▶ [THE PROBLEM]
What you need to produce from the material below is an exact transcription of the lines from the one with "Ht' & ->); [|done]." through the one with "Lemma Parse_spec headers", both included, and no other line.

▶ [DATA FOR PROCESSING]
........

Lemma append_codings_spec fuel rest codings info : (length rest < fuel)%nat -> table codings ->
  append_codings_loop fuel rest (partial codings) = (STATUS_SUCCESS, info) <-> more codings (split_on 44 rest) info.
Proof.
  revert rest codings. induction fuel as [|fuel IH]; intros rest codings Hf Ht; [lia|].
  cbn [append_codings_loop]. rewrite split_on_cut. pose proof (cut_app 44 rest) as Ea.
  destruct (cut 44 rest) as [member rest']. cbn [fst snd] in *. rewrite more_cons.
  destruct (ParseTransferCodingToken (Bytes member)) as [c|status] eqn:Ep.
  2:{ split; [intros [= -> _]; by apply ParseTransferCodingToken_status in Ep|].
      intros (c & Hc%ParseTransferCodingToken_spec & _). congruence. }
  apply ParseTransferCodingToken_spec in Ep.
  destruct (AppendTransferCoding c (partial codings)) as [status info1] eqn:Eap.
  destruct (NT_SUCCESS status) eqn:Es; cbn [negb].
  - apply NT_SUCCESS_true in Es. subst status. apply append_ok in Eap as [Ht' ->]; [|done].
    transitivity (more (codings ++ [c]) match rest' with [] => [] | _ :: r => split_on 44 r end info).
    + destruct rest' as [|x r]; [rewrite more_nil by done; split; [by intros [= <-]|by intros ->]|].
      apply IH; [|done]. rewrite Ea, length_app in Hf. cbn [length] in Hf. lia.
    + split; [by exists c|]. intros (c' & Hc' & _ & H). by rewrite (coding_member_unique member c c').
  - split; [by intros [= -> _]|]. intros (c' & Hc' & Ht' & _). exfalso.
    rewrite (coding_member_unique member c' c) in Ht' by done.
    pose proof (proj2 (append_ok c codings _ Ht) (conj Ht' eq_refl)) as E. rewrite E in Eap. by injection Eap as <- _.
Qed.

Lemma AppendTransferCodings_spec value codings info : table codings ->
  AppendTransferCodings value (partial codings) = (STATUS_SUCCESS, info) <-> more codings (split_on 44 (sp_bytes value)) info.
Proof. intros Ht. apply append_codings_spec; [lia|done]. Qed.

Lemma transfer_encodings_cons h headers :
  transfer_encodings (h :: headers)
  = if TextEqualsIgnoreCase (hd_Name h) (text "Transfer-Encoding") then sp_bytes (hd_Value h) :: transfer_encodings headers
    else transfer_encodings headers.
Proof.
  unfold transfer_encodings, field_values. change (Bytes (str "Transfer-Encoding")) with (text "Transfer-Encoding"). rewrite filter_cons.
  by destruct (TextEqualsIgnoreCase (hd_Name h) (text "Transfer-Encoding")).
Qed.

Lemma fields_loop_spec headers saw codings saw' info : table codings ->
  fields_loop headers saw (partial codings) = (STATUS_SUCCESS, saw', info)
  <-> more codings (concat (map (split_on 44) (transfer_encodings headers))) info
      /\ saw' = saw || negb (bool_decide (transfer_encodings headers = [])).
Proof.
  revert saw codings. induction headers as [|h headers IH]; intros saw codings Ht; cbn [fields_loop].
  - cbn [transfer_encodings field_values map concat]. change (transfer_encodings []) with (@nil (list Z)). cbn [map concat].
    rewrite more_nil by done. rewrite bool_decide_eq_true_2, orb_false_r by done. split; [by intros [= -> ->]|by intros [-> ->]].
  - rewrite transfer_encodings_cons. destruct (TextEqualsIgnoreCase (hd_Name h) _); cbn [negb]; [|by apply IH].
    cbn [map concat]. rewrite more_app, (bool_decide_eq_false_2 (_ :: _ = [])), orb_true_r by done.
    destruct (AppendTransferCodings (hd_Value h) (partial codings)) as [status info1] eqn:Ea.
    destruct (NT_SUCCESS status) eqn:Es; cbn [negb].
    + apply NT_SUCCESS_true in Es. subst status. apply AppendTransferCodings_spec in Ea as (new & Hf & Ht' & ->); [|done].
      rewrite IH by done. cbn [orb]. split; [intros [H ->]; split; [by exists new|done]|]. intros [(new' & Hf' & _ & H) ->]. split; [|done].
      by rewrite (coding_members_unique _ new new' Hf Hf').
    + split; [by intros [= -> _ _]|]. intros [(new & Hf & Ht' & _) _]. exfalso.
      pose proof (proj2 (AppendTransferCodings_spec (hd_Value h) codings _ Ht) (ex_intro _ new (conj Hf (conj Ht' eq_refl)))) as E.
      rewrite E in Ea. by injection Ea as <- _.
Qed.

(** ** The whole table *)

Lemma slots_final codings i : table codings -> i = zlen codings - 1 -> 0 <= i ->
  bool_decide (last codings = Some Coding_Chunked) = is_chunked (GetTransferCoding (partial codings) i).
Proof.
  intros H -> Hi. unfold is_chunked. apply bool_decide_ext.
  destruct codings as [|c0 [|c1 [|c2 [|c3 [|c4 codings]]]]]; [done|vm_compute; split; congruence..|by apply table_four in H].
Qed.
Lemma pieces_nonempty l : l <> [] -> concat (map (split_on 44) l) <> [].
Proof. destruct l as [|v l]; [done|]. intros _. cbn [map concat]. by rewrite split_on_cut. Qed.

Lemma Parse_spec headers info :
  Parse (HeaderList headers) = (STATUS_SUCCESS, info) <-> exists codings, transfer_codings headers codings /\ info = info_of codings.
Proof.
  unfold Parse. cbn [ha_isnull ha_headers andb]. change info_default with (partial []).
  transitivity (exists codings, transfer_codings headers codings /\ info = info_of codings); [|done].
  assert (H0 : table []) by (split; [done|cbn; lia]).
  destruct (fields_loop headers false (partial [])) as [[status saw] i] eqn:E. destruct (NT_SUCCESS status) eqn:Es; cbn [negb].
  - apply NT_SUCCESS_true in Es. subst status. apply fields_loop_spec in E as [(codings & Hf & Ht & ->) ->]; [|done]. cbn [app orb] in *.
    assert (Hall : forall codings', transfer_codings headers codings' -> codings' = codings).
    { intros c' (Hf' & _). by eapply coding_members_unique. }
    assert (Htc : transfer_codings headers codings) by (destruct Ht; by split_and!).
    transitivity (info = info_of codings); [|split; [by exists codings|by intros (c' & Hc' & ->); rewrite (Hall c' Hc')]].
    destruct (bool_decide (transfer_encodings headers = [])) eqn:Ee; cbn [negb].
    + apply bool_decide_eq_true in Ee. rewrite Ee in Hf. apply Forall2_nil_inv_l in Hf. subst codings.
      split; [by intros [= <-]|by intros ->].
    + apply bool_decide_eq_false in Ee. assert (codings <> []) as Hne.
      { intros ->. apply Forall2_nil_inv_r in Hf. by apply pieces_nonempty in Ee. }
      cbn [partial ti_CodingCount]. assert (Hz : 0 < zlen codings) by (destruct codings as [|x l]; [done|rewrite zlen_cons; pose proof (zlen_nonneg l); lia]).
      unfold info_of. rewrite (proj2 (Z.eqb_neq _ _)) by lia. destruct Ht as [Ht1 Ht2]. unfold HttpMaxTransferCodings in Ht1.
      rewrite (u64_id (zlen codings - 1)), <- (slots_final codings (zlen codings - 1)) by (lia || done). cbn [negb andb].
      split; [by intros [= <-]|by intros ->].
  - split; [by intros [= -> _]|]. intros (codings & (Hf & Hc & Hn) & _). exfalso.
    pose proof (proj2 (fields_loop_spec headers false [] _ (partial codings) H0) (conj (ex_intro _ codings (conj Hf (conj (conj Hc Hn) eq_refl))) eq_refl)) as E1.
    rewrite E1 in E. by injection E as <- _ _.
Qed.

Lemma fields_loop_failed headers saw info status saw' info' : status <> STATUS_SUCCESS ->
  fields_loop headers saw info = (status, saw', info') -> info' = info_default.
Proof.
  intros Hs. revert saw info. induction headers as [|h headers IH]; intros saw info; cbn [fields_loop]; [by intros [= <- _ _]|].
  destruct (TextEqualsIgnoreCase _ _); cbn [negb]; [|apply IH]. destruct (AppendTransferCodings _ _) as [st i].
  destruct (NT_SUCCESS st); cbn [negb]; [apply IH|by intros [= _ _ <-]].
Qed.

(** C9. The codings of a response's Transfer-Encoding fields are read exactly when
    they follow the grammar: the table then holds them in order and says whether
    the last is "chunked"; otherwise the call fails and the table is empty. *)
Theorem transfer_codings_exact headers :
  match Parse (HeaderList headers) with
  | (STATUS_SUCCESS, info) => exists codings, transfer_codings headers codings /\ info = info_of codings
  | (_, info) => info = info_default /\ forall codings, ~ transfer_codings headers codings
  end.
Proof.
  destruct (Parse (HeaderList headers)) as [status info] eqn:E.
  assert (Hf : status <> STATUS_SUCCESS -> info = info_default /\ forall codings, ~ transfer_codings headers codings).
  { intros Hs. split.
    - unfold Parse in E. cbn [ha_isnull ha_headers andb] in E. destruct (fields_loop headers false info_default) as [[st saw] i] eqn:El.
      destruct (NT_SUCCESS st) eqn:Est; cbn [negb] in E.
      + destruct saw; cbn [negb] in E; [|by injection E as <- _]. destruct (ti_CodingCount i =? 0); by injection E as <- <-.
      + injection E as -> ->. by eapply fields_loop_failed.
    - intros codings Hc. pose proof (proj2 (Parse_spec headers (info_of codings)) (ex_intro _ codings (conj Hc eq_refl))). congruence. }
  destruct status; try (apply Hf; done). by apply Parse_spec.
Qed.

........

▶ [EXERCISE SOLUTION]
    + apply NT_SUCCESS_true in Es. subst status. apply AppendTransferCodings_spec in Ea as (new & Hf & Ht' & ->); [|done].
      rewrite IH by done. cbn [orb]. split; [intros [H ->]; split; [by exists new|done]|]. intros [(new' & Hf' & _ & H) ->]. split; [|done].
      by rewrite (coding_members_unique _ new new' Hf Hf').
    + split; [by intros [= -> _ _]|]. intros [(new & Hf & Ht' & _) _]. exfalso.
      pose proof (proj2 (AppendTransferCodings_spec (hd_Value h) codings _ Ht) (ex_intro _ new (conj Hf (conj Ht' eq_refl)))) as E.
      rewrite E in Ea. by injection Ea as <- _.
Qed.

(** ** The whole table *)

Lemma slots_final codings i : table codings -> i = zlen codings - 1 -> 0 <= i ->
  bool_decide (last codings = Some Coding_Chunked) = is_chunked (GetTransferCoding (partial codings) i).
Proof.
  intros H -> Hi. unfold is_chunked. apply bool_decide_ext.
  destruct codings as [|c0 [|c1 [|c2 [|c3 [|c4 codings]]]]]; [done|vm_compute; split; congruence..|by apply table_four in H].
Qed.
Lemma pieces_nonempty l : l <> [] -> concat (map (split_on 44) l) <> [].
Proof. destruct l as [|v l]; [done|]. intros _. cbn [map concat]. by rewrite split_on_cut. Qed.

Lemma Parse_spec headers info :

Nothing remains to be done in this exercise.